Crytek has pivoted more than almost any game developer on the planet in the last few years. The creators of the AAA shooter franchises Far Cry and Crysis transitioned to a free-to-play future, shut down its UK studio, and abruptly stopped development on the upcoming Homefront: The Revolution (the game was, luckily, saved by publisher Deep Silver.) Now, the company is putting all of its energy into virtual reality, and its “VR First” program seeks to empower future developers to do the same.
“‘VR First’ is an initiative that will lead the way in virtual reality by seeding grassroots VR development, developing strong partnerships, and building communities around the world,” the announcement video says.
The program launches today in Turkey, at Bahçesehir University, which Crtyek calls a “pilot destination.” Each partnered institution will give students access to VR headsets, computers, and Crytek’s CRYENGINE software.

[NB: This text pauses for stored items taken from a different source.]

(** * Serveqrew join-waitlist: a shallow embedding of the edge functions

    The repository holds Supabase edge functions, written in TypeScript
    for Deno:

    - the signup handler, in two deployments:
      [src/supabase/functions/waitlist.ts] (module [Waitlist] below) and the
      reworked one that forms the second document of [src/ref-dashboard.ts]
      (module [JoinWaitlist] below);
    - the referral leaderboard, [src/ref-leaderboard.ts] (module
      [Leaderboard]);
    - the referral dashboard, first document of [src/ref-dashboard.ts], a
      read-only handler (module [Dashboard]).

    The handlers are functions from a request to a response around calls to
    a datastore, an auth service and an email provider.  They are embedded
    as functions in a small state-and-exception monad over the two tables
    they touch; what the outside services answer during one request (clock,
    failures, generated columns) is collected in a record [World] that the
    handler receives next to the request.

    The email provider is reached through the SDK both files import,
    [resend@3.2.0].  Its [emails.send] returns a promise that resolves with
    [{ data, error }], also when the provider answers an HTTP error (then
    [data] is null and [error] is the body of the answer); the promise
    rejects only when the transport fails.  The handlers await the call and
    never read what it resolves with. *)

From Stdlib Require Import ZArith NArith List String Ascii Bool Lia.
From Stdlib Require Import Sorted Permutation.
Import ListNotations.
Local Open Scope string_scope.
Local Open Scope list_scope.
Local Open Scope Z_scope.
(** * The recurrence-and-reminder pipeline, embedded and verified

    A shallow embedding of the event pipeline of the task application:

    - [recurring-service/src/services/recurrence.py]   (module [Recurrence])
    - [recurring-service/src/services/backend_client.py] (module [BackendClient])
    - [recurring-service/src/api/events.py]            (module [Events])
    - [notification-service/src/handlers/reminder_handler.py]
                                                       (module [ReminderHandler])
    - [notification-service/src/api/reminders.py]      (module [Reminders])
    - [backend/src/services/events/publisher.py]       (module [EventPublisher])

    Python values that come out of [request.json()] are modelled by the
    inductive type [json]; [datetime] objects by a record of their fields
    together with their [tzinfo]; effects (the wall clock, the log, outbound
    HTTP requests, standard output) by a state-and-exception monad [M] over a
    [World].  Exceptions keep the effects performed before they were raised,
    as in Python.

    The recurring service logs through the logger of its
    [core/logging.py], a plain [logging.Logger], and passes the fields of
    every record as keyword arguments; such a call raises [TypeError] when
    the level of the record is enabled.  The level from which records are
    enabled is set where the service starts, outside these files, and is a
    parameter of the model ([effective_level]). *)

From Stdlib Require Import ZArith List String Ascii Bool Lia.
Import ListNotations.
Open Scope string_scope.
Open Scope Z_scope.

(* ================================================================== *)
(** * Part I: the model                                                 *)
(* ================================================================== *)

(** ** Python values, exceptions and results *)

Module Py.
(** [_add_item] *)
Lemma add_item_steady u st : steady st -> steady (exec (_add_item u) st).
Proof.
  intros [Hwf [Hkeyed Hcovered] Hbound Hspin].
  pose proof (add_item_well_formed u st Hwf) as Hwf'.
  destruct Hwf as [Hnd Hvalid Hindex].
  assert (forall r, r ∈ items st ->
            (store st ++ [mkItem u None 0 Queued None (length (items st))]) !! r
            = store st !! r) as Hold.
  { intros r Hr. apply lookup_app_l. by apply Hvalid. }
  split; [done|split|..]; unfold exec, _add_item, modify; cbn.
  - intros k w Hw. apply lookup_app_l_Some. by apply Hkeyed.
  - intros p r Hp. unfold status_of. cbn.
    apply lookup_app_Some in Hp as [Hp|[Hlen Hp]].
    + rewrite Hold by (by eapply list_elem_of_lookup_2). by apply Hcovered.
    + apply list_lookup_singleton_Some in Hp as [Hp <-].
      by rewrite lookup_app_r, Nat.sub_diag.
  - unfold within_ceiling, downloading, status_of in *. cbn.
    rewrite List.filter_app, length_app. cbn.
    rewrite lookup_app_r, Nat.sub_diag by done. cbn.
    rewrite (List.filter_ext_in _
               (fun r => bool_decide (status <$> store st !! r = Some Downloading))).
    + rewrite bool_decide_eq_false_2 by done. cbn. lia.
    + intros r Hr%list_elem_of_In. by rewrite Hold.
  - done.
Qed.

(** Pausing and cancelling: the request goes to the worker of the row
    and the status of the row leaves [Downloading] or stays out of it. *)
Lemma for_selected_steady request s rows st :
  (forall w, item (request w) = item w) -> s <> Downloading ->
  steady st -> steady (snd (for_selected request s rows st)).
Proof.
  intros Hitem Hs. unfold for_selected. apply for_each_keeps. clear st.
  intros row st [[Hnd Hvalid Hindex] [Hkeyed Hcovered] Hbound Hspin].
  unfold mbind, M_bind, bind, gets, modify, item_at, update_object. cbn.
  destruct (workers st !! row) as [w|] eqn:Hw; cbn; [|done].
  pose proof (Hkeyed row w Hw) as Hrow. rewrite Hrow. cbn.
  split; [split|split|..]; cbn.
  - done.
  - intros r Hr. rewrite length_alter. by apply Hvalid.
  - intros p r Hp. unfold display_index. cbn.
    rewrite index_alter_status. by apply Hindex.
  - intros k w'. destruct (decide (row = k)) as [<-|Hne].
    + rewrite lookup_insert_eq. intros [= <-]. by rewrite Hitem.
    + rewrite lookup_insert_ne by done. apply Hkeyed.
  - intros p r Hp. unfold status_of. cbn. intros Hd.
    apply lookup_insert_is_Some'. right. apply (Hcovered p r Hp).
    destruct (decide (item w = r)) as [<-|Hne].
    + rewrite list_lookup_alter_eq in Hd.
      destruct (store st !! item w); cbn in Hd; congruence.
    + by rewrite list_lookup_alter_ne in Hd.
  - unfold within_ceiling, downloading, status_of in *. cbn.
    etrans; [|exact Hbound]. apply inj_le, filter_length_mono.
    intros r _ Hd%bool_decide_eq_true. apply bool_decide_eq_true.
    destruct (decide (item w = r)) as [<-|Hne].
    + rewrite list_lookup_alter_eq in Hd.
      destruct (store st !! item w); cbn in Hd; congruence.
    + by rewrite list_lookup_alter_ne in Hd.
  - done.
Qed.

(** The pump keeps a steady state steady. *)
Lemma pump_steady st : steady st -> steady (exec _pump_queue st).
Proof.
  intros [Hwf Hstep Hbound Hspin].
  destruct (pump_sound st Hwf Hstep) as [Hwf' Hstep'].
  split; try done.
  - by apply pump_within_ceiling.
  - destruct (pump_frame st) as (_ & -> & -> & _). done.
Qed.

(** Setting the ceiling to a value the running items fit under. *)
Lemma set_ceiling_steady v st :
  steady st -> Z.of_nat (downloading st) <= v ->
  steady (with_max_concurrency v (with_concurrency v st)).
Proof.
  intros [[Hnd Hvalid Hindex] [Hkeyed Hcovered] Hbound Hspin] Hv.
  split; [split|split|..]; done.
Qed.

“VR First will generate momentum and enthusiasm at grassroots level for VR development across a range of different fields,” the narrator continues. It appears that Crytek does not want to limit its VR development to just gaming, as the video also focuses on the technology’s application in medicine and architecture.
While more “traditional” games like Crysis may be in Crytek’s rearview mirror, the company may have finally found its calling with VR. Its game The Climb has drawn considerable attention, and we praised its realistic, fear-inducing gameplay; even in a virtual world, climbing up the side of a cliff can be terrifying.
But that’s not the only VR game the company has in store. Robinson: The Journey, a mystery-adventure game, will be making its way to PlayStation VR. I’m curious to see whether the VR First program supports PlayStation development — the “hardware partners” section of the program’s website is currently blank, suggesting that the use of “pilot” to describe the launch in Turkey is quite accurate.